--- Data extract ---

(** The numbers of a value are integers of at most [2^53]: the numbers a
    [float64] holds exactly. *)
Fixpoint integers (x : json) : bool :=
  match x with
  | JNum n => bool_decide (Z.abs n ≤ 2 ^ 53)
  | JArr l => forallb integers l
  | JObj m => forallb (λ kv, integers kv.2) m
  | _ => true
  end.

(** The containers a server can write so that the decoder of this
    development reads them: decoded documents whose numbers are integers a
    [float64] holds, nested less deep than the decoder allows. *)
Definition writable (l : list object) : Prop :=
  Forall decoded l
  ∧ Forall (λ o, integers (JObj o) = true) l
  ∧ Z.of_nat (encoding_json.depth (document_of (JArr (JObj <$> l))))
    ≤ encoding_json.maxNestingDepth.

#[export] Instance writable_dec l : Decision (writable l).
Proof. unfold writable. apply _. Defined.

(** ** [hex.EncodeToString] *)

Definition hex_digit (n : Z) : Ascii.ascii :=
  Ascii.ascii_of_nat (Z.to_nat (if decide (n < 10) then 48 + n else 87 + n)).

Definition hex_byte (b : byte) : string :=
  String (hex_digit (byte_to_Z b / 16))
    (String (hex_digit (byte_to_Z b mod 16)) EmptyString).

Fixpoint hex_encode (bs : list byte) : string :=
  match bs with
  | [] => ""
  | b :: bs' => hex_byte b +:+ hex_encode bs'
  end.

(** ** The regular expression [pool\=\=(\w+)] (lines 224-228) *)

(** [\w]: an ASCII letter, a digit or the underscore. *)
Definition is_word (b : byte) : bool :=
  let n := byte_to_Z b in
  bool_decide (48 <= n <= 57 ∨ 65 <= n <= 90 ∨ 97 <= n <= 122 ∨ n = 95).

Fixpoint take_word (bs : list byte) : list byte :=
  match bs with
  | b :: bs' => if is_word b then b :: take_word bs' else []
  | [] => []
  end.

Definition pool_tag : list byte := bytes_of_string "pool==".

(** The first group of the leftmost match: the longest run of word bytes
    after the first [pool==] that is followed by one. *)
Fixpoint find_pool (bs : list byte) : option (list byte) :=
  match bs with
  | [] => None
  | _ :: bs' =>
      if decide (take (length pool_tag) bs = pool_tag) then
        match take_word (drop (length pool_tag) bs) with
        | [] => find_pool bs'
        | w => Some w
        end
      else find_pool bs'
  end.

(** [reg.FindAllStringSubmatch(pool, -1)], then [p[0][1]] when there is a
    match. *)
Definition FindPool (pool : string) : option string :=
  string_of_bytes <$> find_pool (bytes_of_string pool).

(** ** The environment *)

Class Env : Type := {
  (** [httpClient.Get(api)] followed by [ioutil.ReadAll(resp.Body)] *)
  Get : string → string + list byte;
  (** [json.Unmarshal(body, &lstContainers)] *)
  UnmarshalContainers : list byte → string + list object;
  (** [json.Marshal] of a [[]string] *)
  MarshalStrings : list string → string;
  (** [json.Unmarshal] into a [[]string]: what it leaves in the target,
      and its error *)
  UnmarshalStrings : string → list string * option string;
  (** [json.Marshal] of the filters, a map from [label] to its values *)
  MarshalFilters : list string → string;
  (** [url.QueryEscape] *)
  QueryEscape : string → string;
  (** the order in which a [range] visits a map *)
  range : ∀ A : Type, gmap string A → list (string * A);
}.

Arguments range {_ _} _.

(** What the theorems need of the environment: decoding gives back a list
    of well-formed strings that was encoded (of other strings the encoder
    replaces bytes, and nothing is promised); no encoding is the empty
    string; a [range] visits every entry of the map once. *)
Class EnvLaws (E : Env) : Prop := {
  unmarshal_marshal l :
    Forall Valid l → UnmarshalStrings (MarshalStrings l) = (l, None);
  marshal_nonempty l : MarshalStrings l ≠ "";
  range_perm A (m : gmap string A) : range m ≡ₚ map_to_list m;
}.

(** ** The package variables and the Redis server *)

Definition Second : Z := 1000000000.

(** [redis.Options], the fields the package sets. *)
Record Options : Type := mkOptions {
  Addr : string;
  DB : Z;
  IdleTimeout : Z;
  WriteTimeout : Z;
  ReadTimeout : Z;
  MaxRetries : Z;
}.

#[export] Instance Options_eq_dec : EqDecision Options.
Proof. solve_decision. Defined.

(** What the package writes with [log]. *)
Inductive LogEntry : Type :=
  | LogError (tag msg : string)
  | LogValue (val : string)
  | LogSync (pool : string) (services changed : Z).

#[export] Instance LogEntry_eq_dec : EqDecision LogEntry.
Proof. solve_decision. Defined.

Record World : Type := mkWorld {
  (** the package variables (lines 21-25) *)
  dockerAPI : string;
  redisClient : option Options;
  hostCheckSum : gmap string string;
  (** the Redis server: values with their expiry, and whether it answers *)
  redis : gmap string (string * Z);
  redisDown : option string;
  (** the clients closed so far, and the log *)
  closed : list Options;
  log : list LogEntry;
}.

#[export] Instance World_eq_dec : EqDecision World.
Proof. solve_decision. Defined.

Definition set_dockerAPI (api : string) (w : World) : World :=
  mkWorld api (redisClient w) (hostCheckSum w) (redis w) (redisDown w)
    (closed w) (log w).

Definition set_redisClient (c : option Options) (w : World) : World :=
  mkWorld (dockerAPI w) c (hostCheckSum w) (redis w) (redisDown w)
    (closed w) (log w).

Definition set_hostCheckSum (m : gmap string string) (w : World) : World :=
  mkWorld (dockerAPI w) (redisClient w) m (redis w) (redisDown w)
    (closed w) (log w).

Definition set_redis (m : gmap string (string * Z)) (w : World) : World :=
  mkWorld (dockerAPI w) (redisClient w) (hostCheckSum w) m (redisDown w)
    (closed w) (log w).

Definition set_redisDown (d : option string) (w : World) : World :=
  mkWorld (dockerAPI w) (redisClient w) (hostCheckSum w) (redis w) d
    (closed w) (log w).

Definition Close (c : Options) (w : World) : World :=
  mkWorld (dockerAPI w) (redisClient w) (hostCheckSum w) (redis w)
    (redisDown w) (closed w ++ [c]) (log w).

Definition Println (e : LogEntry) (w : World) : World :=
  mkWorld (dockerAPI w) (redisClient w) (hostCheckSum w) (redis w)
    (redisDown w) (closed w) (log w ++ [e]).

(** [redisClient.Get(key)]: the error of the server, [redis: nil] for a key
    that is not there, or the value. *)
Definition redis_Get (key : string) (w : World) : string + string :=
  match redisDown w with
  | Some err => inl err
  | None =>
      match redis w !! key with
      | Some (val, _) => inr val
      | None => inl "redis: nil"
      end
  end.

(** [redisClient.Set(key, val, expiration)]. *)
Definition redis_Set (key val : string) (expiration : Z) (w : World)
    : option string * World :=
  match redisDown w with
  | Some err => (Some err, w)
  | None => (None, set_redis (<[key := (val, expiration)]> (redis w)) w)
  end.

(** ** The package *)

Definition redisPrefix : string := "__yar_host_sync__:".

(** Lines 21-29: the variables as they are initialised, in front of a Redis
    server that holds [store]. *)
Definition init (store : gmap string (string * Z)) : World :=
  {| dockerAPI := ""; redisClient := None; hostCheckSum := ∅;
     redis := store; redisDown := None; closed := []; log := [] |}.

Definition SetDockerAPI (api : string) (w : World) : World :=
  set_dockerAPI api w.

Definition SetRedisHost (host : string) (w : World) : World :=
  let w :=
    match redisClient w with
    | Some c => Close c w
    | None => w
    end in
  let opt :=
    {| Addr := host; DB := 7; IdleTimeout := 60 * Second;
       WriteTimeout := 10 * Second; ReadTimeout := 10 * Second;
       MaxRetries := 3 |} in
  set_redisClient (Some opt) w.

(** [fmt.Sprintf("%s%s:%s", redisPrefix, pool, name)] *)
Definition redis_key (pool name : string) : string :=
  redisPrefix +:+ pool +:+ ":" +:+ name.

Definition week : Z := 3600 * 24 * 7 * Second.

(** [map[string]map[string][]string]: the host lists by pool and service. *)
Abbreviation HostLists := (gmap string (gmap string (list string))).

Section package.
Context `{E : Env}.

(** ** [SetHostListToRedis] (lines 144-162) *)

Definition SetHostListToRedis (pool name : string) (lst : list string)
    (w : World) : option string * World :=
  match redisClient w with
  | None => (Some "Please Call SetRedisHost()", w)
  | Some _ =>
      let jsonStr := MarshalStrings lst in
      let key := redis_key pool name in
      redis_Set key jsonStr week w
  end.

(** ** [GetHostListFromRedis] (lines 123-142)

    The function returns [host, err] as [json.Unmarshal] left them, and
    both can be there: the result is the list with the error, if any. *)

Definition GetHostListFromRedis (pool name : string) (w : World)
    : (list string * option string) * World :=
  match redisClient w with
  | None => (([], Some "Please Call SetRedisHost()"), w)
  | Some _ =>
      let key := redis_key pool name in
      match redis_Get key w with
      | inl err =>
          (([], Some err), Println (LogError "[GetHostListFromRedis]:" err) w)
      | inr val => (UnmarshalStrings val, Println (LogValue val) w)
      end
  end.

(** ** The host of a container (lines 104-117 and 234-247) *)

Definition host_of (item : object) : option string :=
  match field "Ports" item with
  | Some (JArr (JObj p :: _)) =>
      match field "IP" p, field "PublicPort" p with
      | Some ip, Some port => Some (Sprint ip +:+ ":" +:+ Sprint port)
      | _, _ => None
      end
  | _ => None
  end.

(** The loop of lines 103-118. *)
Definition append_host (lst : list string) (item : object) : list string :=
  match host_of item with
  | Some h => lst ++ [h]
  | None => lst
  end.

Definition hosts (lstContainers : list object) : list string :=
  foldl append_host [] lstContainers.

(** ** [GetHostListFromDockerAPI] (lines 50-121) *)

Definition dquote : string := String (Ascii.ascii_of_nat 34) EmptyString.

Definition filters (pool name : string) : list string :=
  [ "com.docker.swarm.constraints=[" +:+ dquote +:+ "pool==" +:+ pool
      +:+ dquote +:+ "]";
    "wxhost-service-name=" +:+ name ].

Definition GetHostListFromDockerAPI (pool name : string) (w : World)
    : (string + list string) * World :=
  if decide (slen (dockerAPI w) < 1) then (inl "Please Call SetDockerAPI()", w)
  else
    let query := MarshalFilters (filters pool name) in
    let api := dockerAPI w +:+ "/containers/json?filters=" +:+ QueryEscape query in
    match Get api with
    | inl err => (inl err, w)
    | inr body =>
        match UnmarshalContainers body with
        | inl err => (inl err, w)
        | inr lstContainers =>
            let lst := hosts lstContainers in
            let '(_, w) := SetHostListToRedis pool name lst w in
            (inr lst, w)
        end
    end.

---

**Task goal**
Each line in the entries above, starting at the line with "(** [json.Unmarshal(body, &lstContainers)]" and ending at the line with "(** the order", is to be printed exactly, and only those lines.

**Solution for this problem**
  (** [json.Unmarshal(body, &lstContainers)] *)
  UnmarshalContainers : list byte → string + list object;
  (** [json.Marshal] of a [[]string] *)
  MarshalStrings : list string → string;
  (** [json.Unmarshal] into a [[]string]: what it leaves in the target,
      and its error *)
  UnmarshalStrings : string → list string * option string;
  (** [json.Marshal] of the filters, a map from [label] to its values *)
  MarshalFilters : list string → string;
  (** [url.QueryEscape] *)
  QueryEscape : string → string;
  (** the order in which a [range] visits a map *)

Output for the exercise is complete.